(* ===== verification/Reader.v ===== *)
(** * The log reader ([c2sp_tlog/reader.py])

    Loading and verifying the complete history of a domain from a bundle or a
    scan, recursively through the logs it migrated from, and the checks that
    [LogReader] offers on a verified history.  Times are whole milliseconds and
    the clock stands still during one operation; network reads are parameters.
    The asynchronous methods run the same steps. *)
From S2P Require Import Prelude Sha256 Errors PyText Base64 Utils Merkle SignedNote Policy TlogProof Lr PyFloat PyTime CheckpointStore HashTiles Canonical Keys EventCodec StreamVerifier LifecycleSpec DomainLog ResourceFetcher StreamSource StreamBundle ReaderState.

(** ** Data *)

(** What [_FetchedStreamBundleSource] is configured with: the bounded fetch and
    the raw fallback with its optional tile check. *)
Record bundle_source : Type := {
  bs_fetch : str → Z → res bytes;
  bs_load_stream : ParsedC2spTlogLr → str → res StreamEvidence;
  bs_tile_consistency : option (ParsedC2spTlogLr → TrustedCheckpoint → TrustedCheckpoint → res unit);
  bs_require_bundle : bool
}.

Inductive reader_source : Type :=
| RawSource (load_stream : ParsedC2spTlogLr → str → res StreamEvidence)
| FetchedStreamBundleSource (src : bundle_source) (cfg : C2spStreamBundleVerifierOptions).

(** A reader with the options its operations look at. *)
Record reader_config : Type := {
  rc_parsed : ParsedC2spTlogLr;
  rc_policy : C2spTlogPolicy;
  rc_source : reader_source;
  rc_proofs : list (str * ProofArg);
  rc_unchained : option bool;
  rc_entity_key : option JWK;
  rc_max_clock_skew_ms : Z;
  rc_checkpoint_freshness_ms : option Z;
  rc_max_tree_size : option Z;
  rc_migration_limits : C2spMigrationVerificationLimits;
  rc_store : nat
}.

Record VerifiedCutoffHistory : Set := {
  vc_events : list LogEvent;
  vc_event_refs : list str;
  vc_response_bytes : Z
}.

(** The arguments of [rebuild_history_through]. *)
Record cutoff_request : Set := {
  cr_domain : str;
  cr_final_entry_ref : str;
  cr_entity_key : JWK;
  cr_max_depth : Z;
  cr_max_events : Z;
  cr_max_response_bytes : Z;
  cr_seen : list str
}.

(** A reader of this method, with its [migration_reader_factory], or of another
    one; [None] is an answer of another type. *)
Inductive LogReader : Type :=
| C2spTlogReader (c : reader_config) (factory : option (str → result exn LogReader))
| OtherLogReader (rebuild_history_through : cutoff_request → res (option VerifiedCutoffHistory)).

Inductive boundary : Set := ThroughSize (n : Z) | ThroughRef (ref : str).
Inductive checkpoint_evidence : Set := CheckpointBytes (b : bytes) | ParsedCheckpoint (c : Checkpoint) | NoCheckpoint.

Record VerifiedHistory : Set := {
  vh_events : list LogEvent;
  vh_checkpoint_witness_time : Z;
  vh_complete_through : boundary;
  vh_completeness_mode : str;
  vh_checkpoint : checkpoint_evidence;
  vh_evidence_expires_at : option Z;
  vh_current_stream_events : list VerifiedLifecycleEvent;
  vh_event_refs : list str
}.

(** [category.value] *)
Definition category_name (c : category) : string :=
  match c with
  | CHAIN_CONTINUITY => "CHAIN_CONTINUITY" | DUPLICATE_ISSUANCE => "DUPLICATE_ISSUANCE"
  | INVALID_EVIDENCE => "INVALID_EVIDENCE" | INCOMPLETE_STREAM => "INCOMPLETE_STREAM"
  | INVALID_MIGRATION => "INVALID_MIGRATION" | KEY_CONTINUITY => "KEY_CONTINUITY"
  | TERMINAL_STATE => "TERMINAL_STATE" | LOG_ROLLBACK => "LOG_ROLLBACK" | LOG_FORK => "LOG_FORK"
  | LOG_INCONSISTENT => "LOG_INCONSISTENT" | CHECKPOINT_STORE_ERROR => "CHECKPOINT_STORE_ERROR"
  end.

(Task details):
Copy every line above that includes the string "Inductive".

(Solution to the exercise):
Inductive reader_source : Type :=
Inductive LogReader : Type :=
Inductive boundary : Set := ThroughSize (n : Z) | ThroughRef (ref : str).
Inductive checkpoint_evidence : Set := CheckpointBytes (b : bytes) | ParsedCheckpoint (c : Checkpoint) | NoCheckpoint.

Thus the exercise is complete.